Le groupe a testé leur approche dans un désert sud-américain, en utilisant des images aériennes de drones comme matériau source. Il a été 87,5% réussi pour trouver des indicateurs de vie, par rapport à des recherches aléatoires qui ont obtenu ce résultat moins de 10% du temps. Les chercheurs pensent qu’ils pourraient appliquer cette solution pour aider les rovers martiens à trouver les zones les plus capables de soutenir la vie. Finalement, ils veulent créer une base de données d’indicateurs de vie et d’habitabilité, en utilisant ceux-ci pour planifier ou élargir les missions.

Élargir ce que les humains savent

Les rovers ont bougé sur Mars et ont transmis des données aux chercheurs sur Terre, mais que devrait-il se passer avant que les humains ne débarquent sur la planète ? Les équipes de la NASA testent un robot de six pieds de haut qu’ils pensent capable d’effectuer de nombreuses tâches que les gens peuvent effectuer dans l’espace.

Ceux qui forment cette création humanoïde espèrent que le robot effectuera des réparations pendant les missions spatiales. Si tout se passe bien, les scientifiques pourraient utiliser le robot pour recueillir des données au-delà de ce que les rovers ont fourni. Plus ils en savent sur la planète rouge avant d’y envoyer des humains, plus cela sera sûr et productif pour tout le monde. En effet, placer un robot humanoïde sur Mars n’est pas du tout la même chose qu’un humain qui se rend là-bas. Mais, espérons-le, celui-ci augmentera les connaissances suffisamment pour réduire les surprises associées à l’arrivée à ce point.

Trouver des sources d’oxygène accessibles

Mars a de l’oxygène, mais pas suffisamment pour que les humains survivent en respirant. Une question de recherche importante est donc liée à la façon dont les gens pourraient trouver le gaz pendant leur séjour sur la planète rouge.
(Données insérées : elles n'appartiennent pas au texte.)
(** ** Statistics and series *)
Definition later_bucket (latest b : AnalyticsBucket) : AnalyticsBucket := if bk_start latest <? bk_start b then b else latest.
Definition stats_for_buckets (l : list AnalyticsBucket) : option AnalyticsStats :=
  match l with
  | [] => None
  | first :: _ =>
    let minimum := fold_left rust_min (map bk_minimum l) (bk_minimum first) in
    let maximum := fold_left rust_max (map bk_maximum l) (bk_maximum first) in
    let weighted := fold_left f64_add (map (fun b => f64_mul (bk_average b) (f64_of_Z (bk_count b))) l) f64_zero in
    let count := fold_left Z.add (map bk_count l) 0 in
    Some {| as_minimum := minimum; as_maximum := maximum; as_average := f64_div weighted (f64_of_Z (Z.max count 1));
            as_latest := bk_latest (fold_left later_bucket l first); as_sample_count := count |}
  end.
Definition device_buckets (l : list AnalyticsBucket) (device : string) : list AnalyticsBucket :=
  List.filter (fun b => bk_device_id b =s? device) l.
Definition coverage_percent (buckets expected : Z) : f64 :=
  f64_clamp f64_zero (f64_of_Z 100) (f64_mul (f64_div (f64_of_Z buckets) (f64_of_Z expected)) (f64_of_Z 100)).
Definition build_device_stats (data : AnalyticsQueryData) (expected : Z) : list AnalyticsDeviceStats :=
  map (fun d : AnalyticsDevice =>
         let l := device_buckets (qd_buckets data) (ad_id d) in
         {| ds_device_id := ad_id d; ds_device_name := ad_name d; ds_stats := stats_for_buckets l;
            ds_coverage_percent := coverage_percent (Z.of_nat (length l)) expected |}) (qd_devices data).
Definition bucket_start_le (a b : AnalyticsBucket) : Prop := bk_start a <= bk_start b.
#[global] Instance bucket_start_le_dec a b : Decision (bucket_start_le a b).
Proof. unfold bucket_start_le. apply _. Defined.
Definition series_le (a b : AnalyticsSeries) : Prop :=
  match String.compare (se_label a) (se_label b) with
  | Lt => True | Gt => False | Eq => match String.compare (se_id a) (se_id b) with Gt => False | _ => True end
  end.
#[global] Instance series_le_dec a b : Decision (series_le a b).
Proof. unfold series_le. repeat case_match; apply _. Defined.
Definition device_series (l : list AnalyticsBucket) (latest_only : bool) (device : string) : option AnalyticsSeries :=
  let sorted := merge_sort bucket_start_le (device_buckets l device) in
  stats ← stats_for_buckets sorted;
  first ← head sorted;
  let points := if latest_only
                then match last sorted with
                     | Some b => [{| pt_timestamp := bk_start b; pt_value := bk_latest b |}]
                     | None => []
                     end
                else map (fun b => {| pt_timestamp := bk_start b; pt_value := bk_average b |}) sorted in
  Some {| se_id := "device:" +:+ bk_device_id first; se_label := bk_device_name first; se_kind := SeriesDevice;
          se_device_id := Some (bk_device_id first); se_points := points; se_stats := stats |}.
Definition per_device_series (l : list AnalyticsBucket) (latest_only : bool) : list AnalyticsSeries :=
  merge_sort series_le (omap (device_series l latest_only) (remove_dups (map bk_device_id l))).
(** A [BTreeMap] by the start of the bucket. *)
Definition group_by_time (l : list AnalyticsBucket) : list (NaiveDateTime * list AnalyticsBucket) :=
  map (fun t => (t, List.filter (fun b => bk_start b =? t) l)) (merge_sort Z.le (remove_dups (map bk_start l))).
Definition mean_for_buckets (l : list AnalyticsBucket) (w : AnalyticsWeighting) : f64 :=
  match w with
  | EqualDevice => f64_div (rust_sum (map bk_average l)) (f64_of_Z (Z.max (Z.of_nat (length l)) 1))
  | WeightSample =>
    f64_div (rust_sum (map (fun b => f64_mul (bk_average b) (f64_of_Z (bk_count b))) l))
            (f64_of_Z (Z.max (fold_left Z.add (map bk_count l) 0) 1))
  end.
(** The arm of a device series is [unreachable!]. *)
Definition point_value (kind : AnalyticsSeriesKind) (l : list AnalyticsBucket) (w : AnalyticsWeighting) : option f64 :=
  match kind with
  | SeriesMean => Some (mean_for_buckets l w)
  | SeriesMinimum => Some (fold_left rust_min (map bk_minimum l) (f64_infinity false))
  | SeriesMaximum => Some (fold_left rust_max (map bk_maximum l) (f64_infinity true))
  | SeriesDevice => None
  end.
Definition aggregate_series (id label : string) (kind : AnalyticsSeriesKind)
    (groups : list (NaiveDateTime * list AnalyticsBucket)) (w : AnalyticsWeighting) : option AnalyticsSeries :=
  let points := omap (fun g : NaiveDateTime * list AnalyticsBucket =>
                        v ← point_value kind g.2 w; Some {| pt_timestamp := g.1; pt_value := v |}) groups in
  first ← head points;
  Some {| se_id := id; se_label := label; se_kind := kind; se_device_id := None; se_points := points;
          se_stats := {| as_minimum := fold_left rust_min (map pt_value points) (f64_infinity false);
                         as_maximum := fold_left rust_max (map pt_value points) (f64_infinity true);
                         as_average := f64_div (rust_sum (map pt_value points)) (f64_of_Z (Z.of_nat (length points)));
                         as_latest := match last points with Some p => pt_value p | None => pt_value first end;
                         as_sample_count := Z.of_nat (length groups) |} |}.
Definition fleet_stats (devices : list AnalyticsDeviceStats) (w : AnalyticsWeighting) : option AnalyticsStats :=
  let stats := omap ds_stats devices in
  first ← head stats;
  let count := fold_left Z.add (map as_sample_count stats) 0 in
  let n := f64_of_Z (Z.of_nat (length stats)) in
  let average := match w with
    | EqualDevice => f64_div (rust_sum (map as_average stats)) n
    | WeightSample => f64_div (rust_sum (map (fun s => f64_mul (as_average s) (f64_of_Z (as_sample_count s))) stats))
                              (f64_of_Z (Z.max count 1))
    end in
  Some {| as_minimum := fold_left rust_min (map as_minimum stats) (as_minimum first);
          as_maximum := fold_left rust_max (map as_maximum stats) (as_maximum first); as_average := average;
          as_latest := f64_div (rust_sum (map as_latest stats)) n; as_sample_count := count |}.
Definition some_list {A} (o : option A) : list A := match o with Some a => [a] | None => [] end.
Definition result_series (mode : AnalyticsSeriesMode) (w : AnalyticsWeighting) (l : list AnalyticsBucket) : list AnalyticsSeries :=
  let groups := group_by_time l in
  match mode with
  | PerDevice => per_device_series l false
  | LatestRanking => per_device_series l true
  | FleetMean => some_list (aggregate_series "fleet-mean" "Fleet mean" SeriesMean groups w)
  | MeanAndRange =>
    some_list (aggregate_series "fleet-minimum" "Fleet minimum" SeriesMinimum groups w)
    ++ some_list (aggregate_series "fleet-maximum" "Fleet maximum" SeriesMaximum groups w)
    ++ some_list (aggregate_series "fleet-mean" "Fleet mean" SeriesMean groups w)
  end.
Definition build_result (r : AnalyticsRequest) (metric : AnalyticsMetric) (bucket : Z) (data : AnalyticsQueryData) : AnalyticsResult :=
  let expected := Z.max 1 (ceil_div (num_seconds (rq_end r - rq_start r)) bucket) in
  let devices := build_device_stats data expected in
  {| rs_metric := metric; rs_start := rq_start r; rs_end := rq_end r; rs_bucket_seconds := bucket;
     rs_source := qd_source data; rs_weighting := rq_weighting r; rs_selected := qd_selected data;
     rs_compatible := qd_compatible data; rs_series := result_series (rq_mode r) (rq_weighting r) (qd_buckets data);
     rs_devices := devices;
     rs_coverage := map (fun g : NaiveDateTime * list AnalyticsBucket =>
       {| cp_timestamp := g.1; cp_reporting := Z.of_nat (length g.2); cp_selected := qd_compatible data |})
       (group_by_time (qd_buckets data));
     rs_stats := fleet_stats devices (rq_weighting r); rs_warnings := [] |}.
Lemma numbers_wanted h tenant device q window start end_ s e :
  qy_start q = s * 1000 -> qy_end q = e * 1000 -> start <= s * 1000 < start + 1000 -> end_ <= e * 1000 < end_ + 1000 ->
  accepted_numbers h tenant device (qy_revisions q) (am_selector (qy_metric q)) start end_
  = map snd (List.filter (wanted tenant device q (metric_window q window)) (all_entries (accepted h))).
Proof.
  intros Hs He Bs Be. unfold accepted_numbers. f_equal. apply List.filter_ext. intros [k o]. unfold wanted. simpl.
  unfold timestamp_micros. rewrite Hs, He, !Z.div_mul by lia. destruct (of_metric _ _ _ _ _ _); [|done]. simpl.
  apply eq_true_iff_eq. rewrite !andb_true_iff, !Z.leb_le, !Z.ltb_lt. lia.
Qed.
Lemma compatible_spec a tenant q device d :
  (device, d) ∈ compatible_devices a tenant q <->
  (at_devices a !! device = Some d /\ in_scope tenant (qy_scope q) device d = true)
  /\ (assigned_compatible (at_events a) tenant device (qy_revisions q)
      || rollup_compatible (at_events a) tenant device (qy_revisions q) (an_stream_key (am_selector (qy_metric q)))
           (an_field_path (am_selector (qy_metric q)))) = true.
Proof. unfold compatible_devices, scope_devices. cbv zeta. by rewrite !elem_of_filterb, elem_of_map_to_list. Qed.
(** An accepted number whose rollup is retained makes its device compatible. *)
Lemma number_compatible raw mark h a tenant q device w e :
  event_inv raw mark h -> at_events a = eh_store h -> mark <= mw_start w -> e ∈ all_entries (accepted h) ->
  wanted tenant device q w e = true ->
  rollup_compatible (at_events a) tenant device (qy_revisions q) (an_stream_key (am_selector (qy_metric q)))
    (an_field_path (am_selector (qy_metric q))) = true.
Proof.
  intros Hinv Ha Hm He Hw. destruct e as [k o].
  assert (mark <= k.2) as Hk.
  { apply elem_of_all_entries in He as (x & _ & (m & v & _ & _ & -> & ->)%elem_of_event_entries). apply wanted_spec in Hw. simpl in *.
    apply hour_above; [apply (ei_marks _ _ _ Hinv)|lia]. }
  destruct (rollup_exists _ _ _ _ _ Hinv He Hk) as [row Hrow]. unfold rollup_compatible. apply existsb_exists. exists (k, row).
  split; [apply list_elem_of_In, elem_of_map_to_list; by rewrite Ha|]. unfold wanted in Hw. simpl in *.
  by apply andb_true_iff in Hw as [[? _]%andb_true_iff _].
Qed.
(** The data of a query that is answered within its limits. *)
Lemma query_exact raw mark h a tenant q now data s e start end_ :
  event_inv raw mark h -> distinct_fields h -> at_events a = eh_store h -> contracts_kept a h ->
  qy_bucket_seconds q ∈ ALLOWED_BUCKET_SECONDS -> 0 <= qy_max_rows q -> 0 <= qy_max_devices q ->
  qy_start q = s * 1000 -> qy_end q = e * 1000 -> start <= s * 1000 < start + 1000 -> end_ <= e * 1000 < end_ + 1000 ->
  repo_query a tenant q now = Ok data -> qd_compatible data <= qy_max_devices q ->
  Z.of_nat (length (qd_buckets data)) <= qy_max_rows q ->
  let numbers device := accepted_numbers h tenant device (qy_revisions q) (am_selector (qy_metric q)) start end_ in
  (forall d, d ∈ qd_devices data -> (exists row, at_devices a !! ad_id d = Some row /\ in_scope tenant (qy_scope q) (ad_id d) row = true)
     /\ stats_exact (stats_for_buckets (device_buckets (qd_buckets data) (ad_id d))) (numbers (ad_id d)))
  /\ (forall device row, at_devices a !! device = Some row -> in_scope tenant (qy_scope q) device row = true ->
      numbers device <> [] -> device ∈ map ad_id (qd_devices data)).
Proof.
  intros Hinv Hdist Ha Hkept Hb Hr Hd Hs He Bs Be H Hc Hl numbers. unfold repo_query in H. cbv zeta in H.
  destruct (ei_marks _ _ _ Hinv) as (Hmarks & Hhour & Hle). rewrite Ha, Hmarks in H. simpl in H.
  apply bind_ok in H as (raw' & Hraw & H). apply bind_ok in H as (mark' & Hmark & H).
  assert (raw' = raw * 1000) as -> by (unfold datetime in Hraw; destruct (micros_in_range raw); by simplify_eq).
  assert (mark' = mark * 1000) as -> by (unfold datetime in Hmark; destruct (micros_in_range mark); by simplify_eq).
  destruct (metric_range_retained _ _ _ _ _) eqn:Hret; simpl in H; [|done].
  destruct (retained_window q now raw mark s e Hb Hle Hs He Hret) as [Hw Hms].
  set (window := query_window q now) in *. set (w := metric_window q window) in *.
  set (devices := map (fun e => {| ad_id := e.1; ad_name := pd_name e.2 |}) _) in *.
  assert (qd_devices data = devices /\ qd_compatible data = Z.of_nat (length (compatible_devices a tenant q))) as [Hdv Hcd].
  { destruct (_ || _); [by injection H as <-|]. apply bind_ok in H as (? & _ & H). by injection H as <-. }
  assert (forall device, device ∈ map ad_id devices <-> exists row, (device, row) ∈ compatible_devices a tenant q) as Hdevs.
  { intros device. unfold devices, sql_limit. destruct (Z.ltb_spec (qy_max_devices q + 1) 0); [lia|].
    rewrite map_map. simpl. rewrite take_ge by (rewrite merge_sort_Permutation; lia). rewrite merge_sort_Permutation.
    rewrite list_elem_of_fmap. split; [intros ([? row] & -> & ?); by exists row|intros [row ?]; by exists (device, row)]. }
  rewrite Hdv. assert (forall device, numbers device = map snd (List.filter (wanted tenant device q w) (all_entries (accepted h)))) as Hnum
    by (intros device; by apply (numbers_wanted _ _ _ q window start end_ s e)). split.
  - intros d Hin. destruct (proj1 (Hdevs (ad_id d))) as [row Hrow]; [apply list_elem_of_fmap; by exists d|].
    apply compatible_spec in Hrow as [[Hrow Hsc] _]. split; [by exists row|]. rewrite Hnum. rewrite Hcd in Hc.
    destruct (Z.ltb_spec (qy_max_devices q) (Z.of_nat (length (compatible_devices a tenant q)))); [lia|].
    destruct (is_empty devices) eqn:Ed; [destruct devices; [by apply elem_of_nil in Hin|done]|]. simpl in H.
    apply bind_ok in H as (buckets & Hbk & H). injection H as <-. simpl in *.
    assert (pd_tenant row = tenant) as Hten.
    { unfold in_scope in Hsc. by apply andb_true_iff in Hsc as [[?%String.eqb_eq _]%andb_true_iff _]. }
    pose proof (device_stats_cover raw mark h Hinv Hdist a Ha Hkept tenant q (map ad_id devices) w Hw buckets
      (rows_unlimited _ _ _ _ _ _ Hr Hbk Hl) (ad_id d) row Hrow Hten) as Hcov.
    unfold stats_exact. destruct (stats_for_buckets _); [apply Hcov|rewrite Hcov; [done|]];
      apply list_elem_of_fmap; by exists d.
  - intros device row Hrow Hsc Hne. apply Hdevs. exists row. apply compatible_spec. split; [done|].
    rewrite Hnum in Hne. destruct (List.filter _ _) as [|en l] eqn:El; [done|].
    assert (en ∈ List.filter (wanted tenant device q w) (all_entries (accepted h))) as [Hen Hwant]%elem_of_filterb by (rewrite El; by left).
    rewrite (number_compatible raw mark h a tenant q device w en); try done; [apply orb_true_r|].
    unfold w, metric_window, timestamp_micros. simpl. rewrite Hs, Z.div_mul by lia. done.
Qed.
Context {bcodec : BlueprintCodec}.
Lemma resolve_metric_selector selector rs metric revisions :
  resolve_metric selector rs = Ok (metric, revisions) -> am_selector metric = selector.
Proof.
  unfold resolve_metric. intros (ms & _ & H)%bind_ok. apply bind_ok in H as (m & Hm%ok_or_ok & H).
  apply bind_ok in H as (ids & _ & H). injection H as <- _. apply find_some in Hm as [_ Hm]. by apply bool_decide_eq_true in Hm.
Qed.
(** C28. An answered analytics query is exact with respect to the events that
    were accepted, whatever recordings (late, repeated, out of order) and
    prunes came before: for every listed device the count is the number of
    accepted numbers of the metric, in a compatible revision and in the
    requested half-open range, the minimum, maximum and latest value are
    theirs, and there are no statistics exactly when there are none; the
    listed devices are devices of the tenant and of the scope, and one with
    such a number is never missing. *)
Theorem analytics_exact s h a_catalog a ctx r now result :
  fresh_store s -> rtc event_step {| eh_store := s; accepted := [] |} h ->
  at_events a = eh_store h -> contracts_kept a h ->
  analytics_query a_catalog a ctx r now = Ok result ->
  exists rs revisions, blueprint_catalog (at_blueprints a_catalog) (ctx_tenant ctx) = Ok rs
    /\ resolve_metric (rq_metric r) rs = Ok (rs_metric result, revisions)
    /\ let numbers device := accepted_numbers h (ctx_tenant ctx) device revisions (rq_metric r) (rq_start r) (rq_end r) in
       (forall d, d ∈ rs_devices result ->
          (exists row, at_devices a !! ds_device_id d = Some row
             /\ in_scope (ctx_tenant ctx) (rq_scope r) (ds_device_id d) row = true)
          /\ stats_exact (ds_stats d) (numbers (ds_device_id d)))
       /\ (forall device row, at_devices a !! device = Some row -> in_scope (ctx_tenant ctx) (rq_scope r) device row = true ->
           numbers device <> [] -> device ∈ map ds_device_id (rs_devices result)).
Proof.
  intros Hfresh Hrun Ha Hkept H. destruct (history_inv s h Hfresh Hrun) as (raw & mark & Hinv).
  apply history_distinct in Hrun as Hdist. unfold analytics_query in H.
  apply bind_ok in H as (_ & _ & H). apply bind_ok in H as (_ & _ & H). apply bind_ok in H as (rs & Hrs%map_err_inv & H).
  apply bind_ok in H as ([metric revisions] & Hm & H). apply bind_ok in H as (bucket & Hb%choose_bucket_allowed & H).
  apply bind_ok in H as (start & Hs & H). apply bind_ok in H as (end_ & He & H). apply bind_ok in H as (data & Hq%map_err_inv & H).
  destruct (Z.ltb_spec MAX_DEVICES (qd_compatible data)); [done|].
  destruct (Z.ltb_spec MAX_TOTAL_POINTS (Z.of_nat (length (qd_buckets data)))); [done|]. injection H as <-. simpl.
  destruct (storage_bound_ok _ _ Hs) as (s' & Es & Bs). destruct (storage_bound_ok _ _ He) as (e' & Ee & Be).
  exists rs, revisions. split; [done|]. split; [done|].
  match type of Hq with repo_query _ _ ?q _ = _ =>
    destruct (query_exact raw mark h a (ctx_tenant ctx) q now data s' e' (rq_start r) (rq_end r)) as [Q1 Q2]; try done
  end. simpl in Q1, Q2.
  rewrite (resolve_metric_selector _ _ _ _ Hm) in Q1, Q2. unfold build_device_stats. split.
  - intros d (d' & -> & Hd')%list_elem_of_fmap. simpl. by apply Q1.
  - intros device row Hrow Hsc Hne. rewrite map_map. simpl. by apply (Q2 device row).
Qed.
End exact.
(** The requested range in stored microseconds. *)
Lemma stored_span start end_ s e :
  start <= s * 1000 < start + 1000 -> end_ <= e * 1000 < end_ + 1000 -> 0 < num_seconds (end_ - start) ->
  s < e /\ e - s <= (num_seconds (end_ - start) + 1) * 1000000
  /\ ((1000000000 | end_ - start) -> e - s = num_seconds (end_ - start) * 1000000).
Proof using.
  unfold num_seconds. intros Hs He Hr.
  assert (0 < end_ - start) as Hpos.
  { destruct (Z.lt_ge_cases 0 (end_ - start)); [done|]. rewrite <- (Z.opp_involutive (end_ - start)), Z.quot_opp_l in Hr by lia.
    pose proof (Z.quot_pos (- (end_ - start)) 1000000000). lia. }
  rewrite Z.quot_div_nonneg in * by lia. set (n := (end_ - start) / 1000000000) in *.
  pose proof (Z.div_mod (end_ - start) 1000000000 ltac:(lia)) as Hdm. fold n in Hdm.
  pose proof (Z.mod_pos_bound (end_ - start) 1000000000 ltac:(lia)) as Hmb.
  split; [lia|]. split; [lia|]. intros Hd%Z.mod_divide; [|lia]. lia.
Qed.
(** Times that are starts of buckets of a range, counted. *)
Lemma starts_counted (times : list Z) start end_ s e b :
  start <= s * 1000 < start + 1000 -> end_ <= e * 1000 < end_ + 1000 ->
  0 < num_seconds (end_ - start) <= MAX_RANGE_SECONDS -> 0 < b <= 86400 -> NoDup times ->
  (forall x, x ∈ times -> exists t, s <= t < e /\ x = t / (b * 1000000) * (b * 1000000000)) ->
  let n := ceil_div (num_seconds (end_ - start)) b in
  Z.of_nat (length times) <= n + 2
  /\ ((1000000000 | end_ - start) -> Z.of_nat (length times) <= n + 1)
  /\ ((1000000000 | end_ - start) -> (b * 1000000000 | start) -> Z.of_nat (length times) <= n).
Proof using.
  intros Hs He Hr Hb Hnd Ht n. destruct (stored_span start end_ s e Hs He ltac:(lia)) as (Hse & Hspan & Hwhole).
  set (range := num_seconds (end_ - start)) in *. set (w := b * 1000000) in *. assert (0 < w) as Hw by lia.
  assert (range <= b * n) as Hest by (apply (ceil_div_le range b n); unfold n, MAX_RANGE_SECONDS in *; lia).
  assert (Z.of_nat (length times) <= (e - 1) / w - s / w + 1) as Hcount.
  { apply (aligned_count (b * 1000000000)); [done| |pose proof (Z.div_le_mono s (e - 1) w Hw ltac:(lia)); lia].
    intros x (t & Hx & ->)%Ht. exists (t / w). split; [done|]. split; apply Z.div_le_mono; lia. }
  split_and!.
  - destruct (buckets_met w s e (n + 1) Hw) as [H _]; [nia|done|]. lia.
  - intros Hd. destruct (buckets_met w s e n Hw) as [H _]; [rewrite Hwhole by done; nia|done|]. lia.
  - intros Hd [q Hq]. destruct (buckets_met w s e n Hw) as [_ H]; [rewrite Hwhole by done; nia|done|].
    etrans; [exact Hcount|]. apply H. exists q. lia.
Qed.
(** C40. The points of every series of an answered analytics query have
    distinct times, the starts of aligned buckets that meet the requested
    range.  Their number is at most the estimate the width was chosen by, the
    seconds of the range by the width, plus two; plus one for a range of whole
    seconds; and at most the estimate when the range also starts at the start
    of a bucket.  The estimate is within the requested budget, except for an
    automatic width when the range has more days than points are allowed; and
    no finer allowed width would have been within it when none was asked for. *)
Theorem series_points_bounded a_catalog a ctx r now result se :
  analytics_query a_catalog a ctx r now = Ok result -> se ∈ rs_series result ->
  let b := rs_bucket_seconds result in
  let range := num_seconds (rq_end r - rq_start r) in
  let points := Z.of_nat (length (se_points se)) in
  b ∈ ALLOWED_BUCKET_SECONDS
  /\ NoDup (map pt_timestamp (se_points se))
  /\ (forall p, p ∈ se_points se -> (b * 1000000000 | pt_timestamp p)
        /\ pt_timestamp p < rq_end r /\ rq_start r < pt_timestamp p + b * 1000000000)
  /\ points <= ceil_div range b + 2
  /\ ((1000000000 | rq_end r - rq_start r) -> points <= ceil_div range b + 1)
  /\ ((1000000000 | rq_end r - rq_start r) -> (b * 1000000000 | rq_start r) -> points <= ceil_div range b)
  /\ (ceil_div range b <= point_budget r
      \/ (rq_bucket_seconds r = None /\ b = 86400 /\ 86400 * point_budget r < range))
  /\ (rq_bucket_seconds r = None -> forall b', b' ∈ ALLOWED_BUCKET_SECONDS -> b' < b -> point_budget r < ceil_div range b').
Proof using.
  intros H Hse. unfold analytics_query in H.
  apply bind_ok in H as (_ & _ & H). apply bind_ok in H as (_ & _ & H). apply bind_ok in H as (rs & _ & H).
  apply bind_ok in H as ([metric revisions] & _ & H). apply bind_ok in H as (b & Hb%choose_bucket_estimate & H).
  apply bind_ok in H as (start & Hs & H). apply bind_ok in H as (end_ & He & H). apply bind_ok in H as (data & Hq%map_err_inv & H).
  destruct (Z.ltb_spec MAX_DEVICES (qd_compatible data)); [done|].
  destruct (Z.ltb_spec MAX_TOTAL_POINTS (Z.of_nat (length (qd_buckets data)))) as [|Hmax]; [done|]. injection H as <-. simpl in *.
  destruct (storage_bound_ok _ _ Hs) as (s & -> & Bs). destruct (storage_bound_ok _ _ He) as (e & -> & Be).
  destruct Hb as (Hrange & Hb & Hbudget & Hfine).
  match type of Hq with repo_query _ _ ?q _ = _ =>
    destruct (query_buckets a (ctx_tenant ctx) q now data s e Hb ltac:(done) eq_refl eq_refl Hq Hmax) as [Hnd Hstarts]
  end. simpl in Hstarts.
  destruct (result_points _ _ _ _ Hnd Hse) as [Hpnd Hpin]. pose proof (allowed_positive b Hb) as Hbpos.
  assert (forall x, x ∈ map pt_timestamp (se_points se) -> exists t, s <= t < e /\ x = t / (b * 1000000) * (b * 1000000000)) as Hp.
  { intros x (p & -> & (bk & -> & (t & Ht & ->)%Hstarts)%Hpin%list_elem_of_fmap)%list_elem_of_fmap. exists t. split; [done|]. lia. }
  destruct (starts_counted _ _ _ _ _ _ Bs Be Hrange Hbpos Hpnd Hp) as (N1 & N2 & N3). rewrite length_map in N1, N2, N3.
  split_and!; try done; [|naive_solver].
  intros p (t & Ht & ->)%(list_elem_of_fmap_2 pt_timestamp)%Hp.
  pose proof (Z.div_mod t (b * 1000000) ltac:(lia)). pose proof (Z.mod_pos_bound t (b * 1000000) ltac:(lia)).
  split; [by exists (t / (b * 1000000))|]. nia.
Qed.
End budget.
Un groupe de recherche chinois peut avoir trouvé des solutions en utilisant l’IA. Les scientifiques se sont demandé si l’utilisation de catalyseurs de réaction d’évolution de l’oxygène (OER) pour créer le gaz par oxydation électrochimique de l’eau était réalisable. Cette équipe a appliqué l’intelligence artificielle à la chimie pour trouver les moyens les plus efficaces de créer les catalyseurs OER avec des matériaux sur Mars plutôt que de devoir les transporter de la Terre. La technologie analyse 30 000 possibilités avant de tirer ses conclusions.

Il reste encore beaucoup de travail à faire avant que les chercheurs ne découvrent les moyens les plus appropriés de fournir de l’oxygène aux gens sur les missions martiennes. Cependant, cette réalisation est un pas dans la bonne direction.

L’IA peut soutenir nos aspirations martiennes

Bien que les gens n’atteignent pas la planète rouge dans les prochaines années, les scientifiques font des progrès impressionnants, en apprenant les nécessités pour s’y rendre et avoir une expérience aussi sûre que possible. L’intelligence artificielle continuera à aider les chercheurs dans les travaux qui façonneront l’exploration spatiale.

Zac Amos est un écrivain technique qui se concentre sur l'intelligence artificielle. Il est également le rédacteur en chef des fonctionnalités chez ReHack, où vous pouvez lire davantage de ses travaux.